I feel like clarifying that based on the experience outlined in my above post I do feel 'believing in evolution' and being religious can be two separate issues and I think more and more people are beginning to accept that.


----------



## Azure (Aug 20, 2013)

Bambi said:


> Warning: trolling.
> 
> I get the feeling that some of the people in here, who have a desperate need to swat at the religious with a near constant insistence even without provocation, are really just desperate to get it or it's experiences back.
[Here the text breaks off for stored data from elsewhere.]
(** ** The ready notification *)

(** [notify_order_ready] on a status update: when an order moves to ready
    from another status, exactly one notification is appended, unread,
    addressed to the owner of the order, of type order_ready, whose
    message ends with the pickup code; an update to any other status, or
    of an order that is ready already, appends none. *)
Theorem ready_notification_sent (now : timestamp) (db : database)
    (id : uuid) (o : order) (status : string) :
  reachable db -> order_by_id id db = Some o ->
  orders_status_check status = true ->
  exists db',
    update_order_status now id (o_status o) status db
    = Ok ([(id, status, o_pickup_code o)], db')
    /\ (status = "ready" -> o_status o <> "ready" ->
        exists n,
          notifications db' = notifications db ++ [n]
          /\ n_user_id n = o_user_id o
          /\ n_order_id n = Some id
          /\ n_type n = "order_ready"
          /\ n_read_at n = None
          /\ n_sent_at n = now
          /\ n_message n
             = ("Order #" ++ SUBSTRING_1 id 8
                ++ " is ready for pickup. Your pickup code is: "
                ++ o_pickup_code o)%string)
    /\ (status <> "ready" \/ o_status o = "ready" ->
        notifications db' = notifications db).
Proof.
  intros Hr Hfind Hst. apply reachable_consistent in Hr.
  apply order_by_id_In in Hfind. destruct Hfind as [Hin <-].
  destruct (update_order_status_one now db o status Hr Hin Hst)
    as (l1 & l2 & _ & _ & _ & Hupd).
  eexists. split; [exact Hupd |].
  destruct (before_update_fixed now o (set_status status o)
              (order_status_history db) (set_status_fixed status o))
    as (Hid & Huser & _ & _ & Hcode & _).
  pose proof (before_update_status now o (set_status status o)
                (order_status_history db)) as Hs.
  simpl in Hs. unfold notify_order_ready. simpl. rewrite Hs.
  split.
  - intros -> Hne. apply String.eqb_neq in Hne. rewrite Hne. simpl.
    eexists. split; [reflexivity |]. simpl. rewrite Hid, Huser, Hcode.
    repeat split.
  - intros [Hne | He].
    + apply String.eqb_neq in Hne. rewrite Hne, andb_false_r. reflexivity.
    + destruct (String.eqb_spec (o_status o) status) as [_|Hne'];
        [reflexivity |].
      simpl. destruct (String.eqb_spec status "ready") as [->|_];
        [congruence | reflexivity].
Qed.

(** The first order of the scenario is moved from preparing to ready. *)
Lemma ready_notification_sent_witness :
  reachable Checkout.first_preparing
  /\ exists db' n,
       update_order_status 5000 "0" "preparing" "ready"
         Checkout.first_preparing
       = Ok ([("0", "ready", "1234")], db')
       /\ notifications db'
          = notifications Checkout.first_preparing ++ [n]
       /\ n_user_id n = Checkout.customer
       /\ n_message n
          = "Order #0 is ready for pickup. Your pickup code is: 1234".
Proof.
  split; [exact first_preparing_reachable |].
  assert (Hfind : exists o,
             order_by_id "0" Checkout.first_preparing = Some o
             /\ o_status o = "preparing" /\ o_pickup_code o = "1234"
             /\ o_user_id o = Checkout.customer)
    by (eexists; repeat split; reflexivity).
  destruct Hfind as (o & Hfind & Hs & Hc & Hu).
  destruct (ready_notification_sent 5000 Checkout.first_preparing "0" o
              "ready" first_preparing_reachable Hfind eq_refl)
    as (db' & Hupd & Hready & _).
  destruct Hready as (n & Hn & Hnu & _ & _ & _ & _ & Hm);
    [reflexivity | rewrite Hs; discriminate |].
  rewrite Hs, Hc in Hupd. rewrite Hc in Hm. rewrite Hu in Hnu.
  exists db', n. auto.
Defined.

(** ** A status update that finds no row *)

(** A status update for a key no order has selects no row.  For every
    target status of at most 20 characters, one that the [CHECK]
    constraint would refuse included, and for a longer target whose
    characters after the 20th are all spaces, it commits, returns no row
    and leaves the database as it is: no error tells the caller that the
    order does not exist.  Any other target of more than 20 characters
    fails on the [VARCHAR(20)] column with a string truncation error,
    before any row is looked for. *)
Theorem update_order_status_unknown_id (now : timestamp) (db : database)
    (id : uuid) (expected status : string) :
  ~ In id (map o_id (orders db)) ->
  ((String.length status <= 20)%nat ->
   update_order_status now id expected status db = Ok ([], db))
  /\ ((20 < String.length status)%nat ->
      all_spaces (substring 20 (String.length status - 20) status) = true ->
      update_order_status now id expected status db = Ok ([], db))
  /\ ((20 < String.length status)%nat ->
      all_spaces (substring 20 (String.length status - 20) status) = false ->
      update_order_status now id expected status db
      = Err string_data_right_truncation).
Proof.
  intros Hid.
  assert (Hnone : forall s',
             update_orders now
               (fun o => String.eqb (o_id o) id
                         && String.eqb (o_status o) expected)
               (set_status s') db = Ok ([], db)).
  { intros s'. apply update_orders_none.
    apply Forall_forall. intros o Ho.
    destruct (String.eqb_spec (o_id o) id) as [He|Hne]; [| reflexivity].
    exfalso. apply Hid. rewrite <- He. now apply in_map. }
  unfold update_order_status. split; [| split].
  - intros Hlen. rewrite (varchar_short 20 status Hlen). simpl.
    now rewrite Hnone.
  - intros Hlen Hsp. rewrite (varchar_long 20 status Hlen), Hsp. simpl.
    now rewrite Hnone.
  - intros Hlen Hsp. rewrite (varchar_long 20 status Hlen), Hsp.
    reflexivity.
Qed.
(** C1. The student resync command runs a shell command only when the user
    picked the exact confirmation item of the modal warning.  With any other
    outcome of the dialog (dismissed, or another answer) it resolves having
    done nothing but show the dialog.  With the confirmation, in an open
    folder, it runs fetch, the branch query, the hard reset to
    [origin/<branch>] and the clean, in that order, each after the previous
    one exited with status zero; with no folder open it runs nothing. *)
Theorem studentResync_only_after_confirmation st :
  let question :=
    "This will discard ALL your local changes and download the professor's latest version. Are you sure?" in
  let answer := warningAnswer vscode (trace st) question ["Yes, reset my work"] in
  let ran := executions (emitted (studentResync vscode) st) in
  (answer <> Some "Yes, reset my work" ->
   studentResync vscode st
   = (Resolved tt, log (EvWarningMessage question true ["Yes, reset my work"] answer) st)
   /\ ran = [])
  /\ (ran <> [] -> answer = Some "Yes, reset my work")
  /\ (answer = Some "Yes, reset my work" ->
      (open_folder vscode = None -> ran = [])
      /\ (forall cwd, open_folder vscode = Some cwd ->
          exists fetched branch reset cleaned,
            let fetch_step := ("git fetch origin", fetched) in
            let branch_step := ("git branch --show-current", branch) in
            let reset_step :=
              ("git reset --hard origin/" +:+ trim (captured_stdout branch), reset) in
            let clean_step := ("git clean -fd", cleaned) in
            (ran = [fetch_step] /\ exit_status fetched <> 0%Z)
            \/ (ran = [fetch_step; branch_step]
                /\ exit_status fetched = 0%Z /\ exit_status branch <> 0%Z)
            \/ (ran = [fetch_step; branch_step; reset_step]
                /\ exit_status fetched = 0%Z /\ exit_status branch = 0%Z
                /\ exit_status reset <> 0%Z)
            \/ (ran = [fetch_step; branch_step; reset_step; clean_step]
                /\ exit_status fetched = 0%Z /\ exit_status branch = 0%Z
                /\ exit_status reset = 0%Z))).
Proof.
  intros question answer ran.
  assert (Hother : answer <> Some "Yes, reset my work" ->
    studentResync vscode st
    = (Resolved tt, log (EvWarningMessage question true ["Yes, reset my work"] answer) st)
    /\ ran = []).
  { intros Hanswer.
    assert (Hrun : studentResync vscode st
      = (Resolved tt,
         extend [EvWarningMessage question true ["Yes, reset my work"] answer] st)).
    { unfold studentResync. unfold_async. fold question. fold answer.
      destruct answer as [picked|]; cbn [strict_equal]; [|done].
      destruct (String.eqb_spec picked "Yes, reset my work") as [->|]; [|done].
      by destruct Hanswer. }
    split; [exact Hrun|]. subst ran.
    by destruct (emitted_eq _ _ _ _ Hrun) as [-> _]. }
  split; [exact Hother|]. split.
  { intros Hran. destruct (decide (answer = Some "Yes, reset my work")) as [|Hne]; [done|].
    destruct (Hother Hne) as [_ Hnil]. by destruct Hran. }
  intros Hanswer. subst ran. unfold emitted.
  unfold studentResync. unfold_async. fold question. fold answer.
  rewrite Hanswer. cbn [strict_equal String.eqb Ascii.eqb Bool.eqb]. cbn beta iota.
  split.
  { intros Hclosed. run_closed Hclosed. tidy. by rewrite drop_app_length. }
  intros cwd Hopen. cbv zeta.
  run_open Hopen;
    [|tidy; rewrite drop_app_length; cbn [executions]; exists r, r, r, r; by left].
  run_open Hopen;
    [|tidy; rewrite drop_app_length; cbn [executions]; exists r, r0, r0, r0;
      right; by left].
  run_open Hopen;
    [|tidy; rewrite drop_app_length; cbn [executions]; exists r, r0, r1, r1;
      right; right; by left].
  run_open Hopen; tidy; rewrite drop_app_length; cbn [executions];
    exists r, r0, r1, r2; right; right; by right.
Qed.
(* ===== verification/Signature.v ===== *)
(** * Rules (src/mitvane/rule_reader/signature.hpp)

    The data the rule reader produces and the detector consumes. *)
From S2P Require Import Prelude.

Inductive Action := Action_Drop | Action_Alert | NotSupported_Action.

Inductive Protocol :=
  | GeoNetworking | BTP | Facility | CA | DEN | MAP | SPAT | NotSupported_Protocol.

Inductive Allowed_So_Range_Shape := Circle.

#[export] Instance Action_eq_dec : EqDecision Action.
Proof. solve_decision. Defined.
#[export] Instance Protocol_eq_dec : EqDecision Protocol.
Proof. solve_decision. Defined.
#[export] Instance Shape_eq_dec : EqDecision Allowed_So_Range_Shape.
Proof. solve_decision. Defined.

(** The enumerators' positions, by which std::map orders its keys. *)
Definition Protocol_index (p : Protocol) : nat :=
  match p with
  | GeoNetworking => 0 | BTP => 1 | Facility => 2 | CA => 3 | DEN => 4
  | MAP => 5 | SPAT => 6 | NotSupported_Protocol => 7
  end.

Definition Protocol_of_index (n : nat) : Protocol :=
  match n with
  | 0 => GeoNetworking | 1 => BTP | 2 => Facility | 3 => CA | 4 => DEN
  | 5 => MAP | 6 => SPAT | _ => NotSupported_Protocol
  end%nat.

#[export] Instance Protocol_countable : Countable Protocol.
Proof. apply (inj_countable' Protocol_index Protocol_of_index). by intros []. Defined.

Record MetaData := { msg : string; sid : Z; rev : Z }.

Definition geonet_keywords : list string :=
  ["nh"; "ht"; "mhl"; "destination_area"; "allowed_so_range"]%string.
Definition facility_keywords : list string := ["allowed_ids"%string].

Record geonet_destination_area := { da_distance_a : Z; da_distance_b : Z }.

Record geonet_allowed_so_range := {
  so_shape : Allowed_So_Range_Shape;
  so_distance_a : Z;
  so_distance_b : Z
}.

(** boost::variant<int, std::string, ...>. *)
Inductive pattern_type :=
  | PInt (z : Z)
  | PString (s : string)
  | PDestinationArea (a : geonet_destination_area)
  | PAllowedSoRange (r : geonet_allowed_so_range)
  | PFacilityIds (ids : list Z).

Record Signature := {
  action : Action;
  protocol : Protocol;
  meta : MetaData;
  patterns : gmap string pattern_type
}.

(** IdpsContext's signatures_type. *)
Abbreviation signatures_type := (gmap Protocol (list Signature)).

Definition set_pattern (k : string) (v : pattern_type) (sig : Signature) : Signature :=
  {| action := action sig; protocol := protocol sig; meta := meta sig;
     patterns := <[k := v]> (patterns sig) |}.

(** What the readers promise about the pattern stored under a keyword. *)
Definition pattern_wf (k : string) (v : pattern_type) : Prop :=
  match v with
  | PString s =>
    (k = "nh" /\ (s = "common" \/ s = "secure")) \/
    (k = "ht" /\ (s = "TSB" \/ s = "GBC" \/ s = "SHB"))
  | PInt _ => k = "mhl"
  | PDestinationArea _ => k = "destination_area"
  | PAllowedSoRange _ => k = "allowed_so_range"
  | PFacilityIds _ => k = "allowed_ids"
  end%string.

Definition patterns_wf (m : gmap string pattern_type) : Prop := map_Forall pattern_wf m.

(** A signature as the rule reader stores it under protocol [p]. *)
Definition signature_wf (p : Protocol) (sig : Signature) : Prop :=
  protocol sig = p /\ action sig <> NotSupported_Action /\
  match p with
  | GeoNetworking => patterns_wf (patterns sig) /\
      forall k, is_Some (patterns sig !! k) -> k ∈ geonet_keywords
  | Facility => patterns sig = ∅
  | _ => False
  end.

Definition signatures_wf (m : signatures_type) : Prop :=
  map_Forall (fun p l => Forall (signature_wf p) l) m.

Lemma signatures_wf_lookup m p : signatures_wf m ->
  Forall (signature_wf p) (default [] (m !! p)).
Proof.
  intros H. destruct (m !! p) as [l|] eqn:E; [by apply (H p l E)|constructor].
Qed.

Lemma pattern_wf_empty : patterns_wf ∅.
Proof. apply map_Forall_empty. Qed.

Lemma patterns_wf_insert k v m : pattern_wf k v -> patterns_wf m -> patterns_wf (<[k := v]> m).
Proof. intros. by apply map_Forall_insert_2. Qed.
Lemma read_well_formed_witness :
  exists st m', read (Y := sample_yaml y_file) "rules.yaml" ∅ = Ret (st, m') /\ signatures_wf m'.
Proof.
  do 2 eexists. split; [reflexivity|].
  apply (@read_well_formed (sample_yaml y_file) "rules.yaml" ∅ _ Bad_Action).
  - intros p l. rewrite lookup_empty. discriminate.
  - reflexivity.
Defined.

(** C5: [read] stores the rules of the file in order, each at the end of its
    protocol's list, up to the first rule it rejects, whose status it
    returns; rules after that one are not looked at, rules of the other
    protocols are accepted and dropped. *)
Theorem read_stops_at_first_error `{Y : Yaml} (file : string) (m : signatures_type)
    root rules (good rest : list Node) rs st :
  LoadFile file = Ret root -> IsMap root = true -> at_key root "rules" = Ret rules ->
  IsSequence rules = true -> node_size rules = Z.of_nat (length (good ++ rest)) ->
  Z.of_nat (length (good ++ rest)) < 2 ^ 31 -> nodes_at rules 0 (good ++ rest) ->
  Forall2 (fun n r => read_rule n = Ret (inr r)) good rs ->
  match rest with [] => st = Success | n :: _ => read_rule n = Ret (inl st) end ->
  exists m', read file m = Ret (st, m') /\
    forall p, m' !! p = match filter (fun s => protocol s = p) (omap id rs) with
                        | [] => m !! p
                        | l => Some (default [] (m !! p) ++ l)
                        end.
Proof.
  intros Hl Hm Hk Hs Hsz Hlt Hn Hg Hr. unfold read.
  rewrite Hl. cbn [mbind outcome_bind]. rewrite Hm. cbn [negb]. rewrite Hk. cbn [mbind outcome_bind].
  rewrite Hs. cbn [negb]. rewrite Hsz, s32_small, Nat2Z.id by lia.
  rewrite (read_rules_spec good rs rest rules 0 m st) by done.
  eexists. split; [done|]. intros p. apply store_rules_lookup.
Qed.

Lemma read_stops_at_first_error_witness :
  exists m', read (Y := sample_yaml y_file) "rules.yaml" ∅ = Ret (Bad_Action, m') /\
    forall p, m' !! p = match filter (fun s => protocol s = p) (omap id
      [Some {| action := Action_Alert; protocol := GeoNetworking;
          meta := {| msg := "m"; sid := 7; rev := 1 |};
          patterns := <["mhl" := PInt 3]> (<["nh" := PString "secure"]> ∅) |};
       None;
       Some {| action := Action_Drop; protocol := Facility;
          meta := {| msg := "m"; sid := 7; rev := 1 |}; patterns := ∅ |}]) with
      | [] => (∅ : signatures_type) !! p
      | l => Some (default [] ((∅ : signatures_type) !! p) ++ l)
      end.
Proof.
  refine (@read_stops_at_first_error (sample_yaml y_file) "rules.yaml" ∅ y_file
    (YSeq [y_good; y_cam; y_facility; y_bad; y_good]) [y_good; y_cam; y_facility] [y_bad; y_good]
    _ Bad_Action _ _ _ _ _ _ _ _ _); try reflexivity.
  - intros [|[|[|[|[|j]]]]] n Hj; cbn in Hj; try discriminate; injection Hj as <-; reflexivity.
  - repeat (apply List.Forall2_cons; [reflexivity|]). apply List.Forall2_nil.
Defined.

(** C9: Reading the patterns of a GeoNetworking rule: when it succeeds, each
    keyword whose node is defined has exactly the pattern the node spells out
    (one of the allowed names, a number, an area or a circular range with its
    two distances), a keyword without a node has none, and there is nothing
    else. *)
Theorem read_geonet_pattern_exact `{Y : Yaml} (rule : Node) (sig sig' : Signature) :
  patterns sig = ∅ -> read_geonet_pattern rule sig = Ret (Pattern_Success, sig') ->
  forall k,
    if decide (k ∈ geonet_keywords)
    then exists n, at_key rule k = Ret n /\
      if IsDefined n
      then exists v, pattern_of k n v /\ patterns sig' !! k = Some v
      else patterns sig' !! k = None
    else patterns sig' !! k = None.
Proof.
  intros He Hr k. pose proof (read_geonet_keywords_spec rule geonet_keywords sig sig'
    ltac:(by apply (bool_decide_unpack _)) (fun _ H => H) Hr) as [Hout Hin].
  rewrite He in *. setoid_rewrite lookup_empty in Hin. case_decide as Hk; [by apply Hin|].
  rewrite Hout by done. apply lookup_empty.
Qed.

Lemma read_geonet_pattern_exact_witness :
  exists n, at_key (Yaml := sample_yaml y_file) y_good "mhl" = Ret n /\
    if IsDefined (Yaml := sample_yaml y_file) n
    then exists v, pattern_of (Y := sample_yaml y_file) "mhl" n v /\
      patterns {| action := Action_Alert; protocol := GeoNetworking;
          meta := {| msg := "m"; sid := 7; rev := 1 |};
          patterns := <["mhl" := PInt 3]> (<["nh" := PString "secure"]> ∅) |} !! "mhl"%string = Some v
    else patterns {| action := Action_Alert; protocol := GeoNetworking;
          meta := {| msg := "m"; sid := 7; rev := 1 |};
          patterns := <["mhl" := PInt 3]> (<["nh" := PString "secure"]> ∅) |} !! "mhl"%string = None.
Proof.
  exact (@read_geonet_pattern_exact (sample_yaml y_file) y_good
    {| action := Action_Alert; protocol := GeoNetworking;
       meta := {| msg := "m"; sid := 7; rev := 1 |}; patterns := ∅ |} _ eq_refl eq_refl "mhl"%string).
Defined.

(** The facility reader loops over the GeoNetworking keywords, so a rule's
    allowed_ids are never read: whenever it returns, it reports success and
    the signature has no pattern, whatever the rule says. *)
Theorem facility_allowed_ids_ignored `{Y : Yaml} (rule : Node) (sig sig' : Signature) st :
  read_facility_pattern rule sig = Ret (st, sig') -> st = Pattern_Success /\ sig' = sig.
Proof. apply read_facility_pattern_head. Qed.

Lemma facility_allowed_ids_ignored_witness :
  Pattern_Success = Pattern_Success /\
  {| action := Action_Drop; protocol := Facility;
     meta := {| msg := "m"; sid := 7; rev := 1 |}; patterns := ∅ |} =
  {| action := Action_Drop; protocol := Facility;
     meta := {| msg := "m"; sid := 7; rev := 1 |}; patterns := ∅ |}.
Proof.
  apply (@facility_allowed_ids_ignored (sample_yaml y_file) y_facility).
  reflexivity.
Defined.
(* ===== verification/Handler.v ===== *)
(** * Message handler (src/mitvane/message_handler/message_handler.cpp)

    What is logged for the matched rules and whether the packet is dropped.
    The boost logger is a list of lines. *)
From stdpp Require Import pretty.
From S2P Require Import Prelude Signature.

Inductive HandleReport := Allow | Drop.

#[export] Instance HandleReport_eq_dec : EqDecision HandleReport.
Proof. solve_decision. Defined.

(** std::to_string of an unsigned integer. *)
Definition to_string (z : Z) : string := pretty (Z.to_N z).

Definition action_to_string (a : Action) : string :=
  (if decide (a = Action_Alert) then "alert"
   else if decide (a = Action_Drop) then "drop"
   else "unknown action")%string.

Definition protocol_to_string (p : Protocol) : string :=
  (if decide (p = GeoNetworking) then "GeoNetworking"
   else if decide (p = BTP) then "BTP"
   else if decide (p = Facility) then "Facility"
   else if decide (p = CA) then "CA"
   else if decide (p = DEN) then "DEN"
   else if decide (p = SPAT) then "SPAT"
   else if decide (p = MAP) then "MAP"
   else "unknown protocol")%string.

Definition sid_rev_to_string (m : MetaData) : string :=
  ("[" +:+ to_string (sid m) +:+ ":" +:+ to_string (rev m) +:+ "] ")%string.

Definition format_log (s : Signature) : string :=
  (sid_rev_to_string (meta s) +:+ msg (meta s) +:+ " " +:+ action_to_string (action s) +:+
   " " +:+ "{" +:+ protocol_to_string (protocol s) +:+ "}")%string.

Definition unknown_action_line : string := "Unknown action. No log output.".

(** The loop over [sigs]: the lines logged so far and the report so far. *)
Fixpoint handle_loop (sigs : list Signature) (lg : list string) (rep : HandleReport) :
    list string * HandleReport :=
  match sigs with
  | [] => (lg, rep)
  | sig :: sigs =>
    if decide (action sig = Action_Alert) then handle_loop sigs (lg ++ [format_log sig]) rep
    else if decide (action sig = Action_Drop) then handle_loop sigs (lg ++ [format_log sig]) Drop
    else handle_loop sigs (lg ++ [unknown_action_line]) Drop
  end.

Definition handle (sigs : list Signature) (lg : list string) : list string * HandleReport :=
  handle_loop sigs lg Allow.

(** ** Specification *)

(** The line one signature contributes to the log. *)
Definition log_line (s : Signature) : string :=
  if decide (action s = NotSupported_Action) then unknown_action_line else format_log s.

(** A packet is let through exactly when no matched rule asks for more than
    an alert. *)
Definition verdict (sigs : list Signature) : HandleReport :=
  if decide (Forall (fun s => action s = Action_Alert) sigs) then Allow else Drop.

Lemma verdict_cons s sigs :
  verdict (s :: sigs) = if decide (action s = Action_Alert) then verdict sigs else Drop.
Proof.
  unfold verdict. destruct (decide (action s = Action_Alert)) as [Ha|Ha].
  - apply decide_ext. rewrite Forall_cons. tauto.
  - rewrite decide_False; [done|]. rewrite Forall_cons. tauto.
Qed.

Lemma handle_loop_ok sigs lg rep :
  handle_loop sigs lg rep =
    (lg ++ (log_line <$> sigs), if decide (rep = Drop) then Drop else verdict sigs).
Proof.
  revert lg rep. induction sigs as [|s sigs IH]; intros lg rep.
  { cbn. rewrite app_nil_r. by destruct rep. }
  cbn [handle_loop]. rewrite fmap_cons, verdict_cons.
  assert (Hl : forall l, (lg ++ [l]) ++ (log_line <$> sigs) = lg ++ l :: (log_line <$> sigs))
    by (intros; by rewrite <- app_assoc).
  unfold log_line at 1.
  repeat (case_decide; try congruence); rewrite IH, Hl;
    repeat (case_decide; try congruence); destruct (action s), rep; naive_solver.
Qed.

Lemma handle_ok sigs lg : handle sigs lg = (lg ++ (log_line <$> sigs), verdict sigs).
Proof. unfold handle. rewrite handle_loop_ok. done. Qed.

(** C7: [handle] reports Drop exactly when some matched rule's action is not
    Alert, wherever it stands in the list and whatever follows it, and it
    appends one line per matched rule, in order. *)
Theorem handle_verdict (sigs : list Signature) (lg : list string) :
  exists lines, handle sigs lg = (lg ++ lines, verdict sigs) /\
    length lines = length sigs /\
    (verdict sigs = Drop <-> exists s, s ∈ sigs /\ action s <> Action_Alert) /\
    (forall i s, sigs !! i = Some s -> action s <> NotSupported_Action ->
       lines !! i = Some (format_log s)).
Proof.
  exists (log_line <$> sigs). rewrite handle_ok, length_fmap. split_and!; [done|done| |].
  - unfold verdict. case_decide as H.
    + split; [done|]. intros (s & Hs & Ha).
      rewrite Forall_forall in H. by destruct (Ha (H s Hs)).
    + split; [|done]. intros _. apply not_Forall_Exists in H; [|intros ?; apply _].
      by apply Exists_exists in H.
  - intros i s Hi Ha. rewrite list_lookup_fmap, Hi. cbn. unfold log_line. by case_decide.
Qed.
Definition detect_so_range data (fix_ : F) (sig : Signature) (count : Z) : outcome (option Z) :=
  match patterns sig !! "allowed_so_range"%string with
  | None => Ret (Some count)
  | Some p =>
    r ← get_allowed_so_range p;
    match so_shape r with
    | Circle =>
      let range_center := mk_location (fix_latitude fix_) (fix_longitude fix_) in
      let allowed_range_circle := mk_circle range_center (so_distance_a r) in
      let source := mk_location (spv_latitude (source_position data))
                      (spv_longitude (source_position data)) in
      Ret (Some (if negb (is_within source allowed_range_circle) then count + 1 else count))
    end
  end.

Definition or_continue (m : outcome (option Z)) (k : Z -> outcome (option Z)) :
    outcome (option Z) :=
  c ← m; match c with Some c => k c | None => Ret None end.

(** One iteration: whether the signature is added to matched_sigs. *)
Definition detect_signature data (fix_ : F) (sig : Signature) : outcome bool :=
  c ← or_continue (detect_nh data sig 0) (fun c =>
      or_continue (detect_ht data sig c) (fun c =>
      or_continue (detect_mhl data sig c) (fun c =>
      detect_so_range data fix_ sig c)));
  match c with
  | Some count => Ret (count =? Z.of_nat (size (patterns sig)))
  | None => Ret false
  end.

Fixpoint detect_loop data (fix_ : F) (sigs matched : list Signature) : outcome (list Signature) :=
  match sigs with
  | [] => Ret matched
  | sig :: sigs =>
    b ← detect_signature data fix_ sig;
    detect_loop data fix_ sigs (if b : bool then matched ++ [sig] else matched)
  end.

(** [signatures[Protocol::GeoNetworking]] inserts an empty list when there
    is none, so the signatures are returned too. *)
Definition detect data (fix_ : F) (signatures : signatures_type) :
    outcome (DetectionReport * signatures_type) :=
  let signatures := match signatures !! GeoNetworking with
                    | Some _ => signatures
                    | None => <[GeoNetworking := []]> signatures
                    end in
  let geonet_signatures := default [] (signatures !! GeoNetworking) in
  matched ← detect_loop data fix_ geonet_signatures [];
  Ret ({| dr_sigs := matched; dr_result := Some Detected |}, signatures).

(** ** Specification *)

(** Every header field the rules look at has been decoded. *)
Record decoded data (nh ht mhl : Z) : Prop := {
  decoded_nh : next_header data = Some nh;
  decoded_ht : header_type data = Some ht;
  decoded_mhl : maximum_hop_limit data = Some mhl
}.

(** The header type class a rule's [ht] selects. *)
Definition ht_class (s : string) : Z := if String.eqb s "GBC" then 4 else 5.

Definition outside_range data (fix_ : F) (r : geonet_allowed_so_range) : bool :=
  negb (is_within (mk_location (spv_latitude (source_position data))
                     (spv_longitude (source_position data)))
          (mk_circle (mk_location (fix_latitude fix_) (fix_longitude fix_)) (so_distance_a r))).

(** Whether the packet satisfies one pattern of a rule. *)
Definition pattern_matches data (fix_ : F) (nh ht mhl : Z) (k : string) (v : pattern_type) : bool :=
  match v with
  | PString s =>
    if String.eqb k "nh"
    then nh =? (if String.eqb s "common" then NextHeaderBasic_Common else NextHeaderBasic_Secured)
    else ht_class s =? u8 ht ≫ 4
  | PInt m => m <=? mhl
  | PAllowedSoRange r => outside_range data fix_ r
  | PDestinationArea _ | PFacilityIds _ => false
  end.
However for whatever reason, they feel a continued insecurity as people like them are either apparently castigated, or ignored, or they would frame it, and instead, liaison on the edges of tipping right over back into faith using science, not ever really understanding it, as a way to buffer themselves from further psychological injury.
> 
> Warning: trolling has ended.


you went full retard with this

good thing you added a warning



powderhound said:


> The topic of this thread is how I used to perceive things but that recently changed.
> 
> I studied Evolution and Ecology. At the time my graduate program was ranked #1 in the country by US N&WR. It was a real dog and pony show. Religious groups would bus in hundreds of people in an attempt to occupy 500+ person lecture halls. Other times they would filibuster or heckle classes. The professors were wildly gregarious and would call out/ challenge religious people in the audience in every class. F-bombs left and right. The energy was amazing and it was a good show. On the weekends the grad students would debate these groups, the fire department would have to kick people out of these huge lecture halls.
> 
> ...


so basically, religious people are bored and have no stimulation or means to a community beyond the church? though i think what you meant to say is that the midwest is a shithole bereft of culture and vigor.


----------



## Inciatus (Aug 21, 2013)

powderhound said:


> *In the end I decided it had much more to do with environmental factors than inelegance. *


Those damned elegant people.

But the point as to environment does make sense.


----------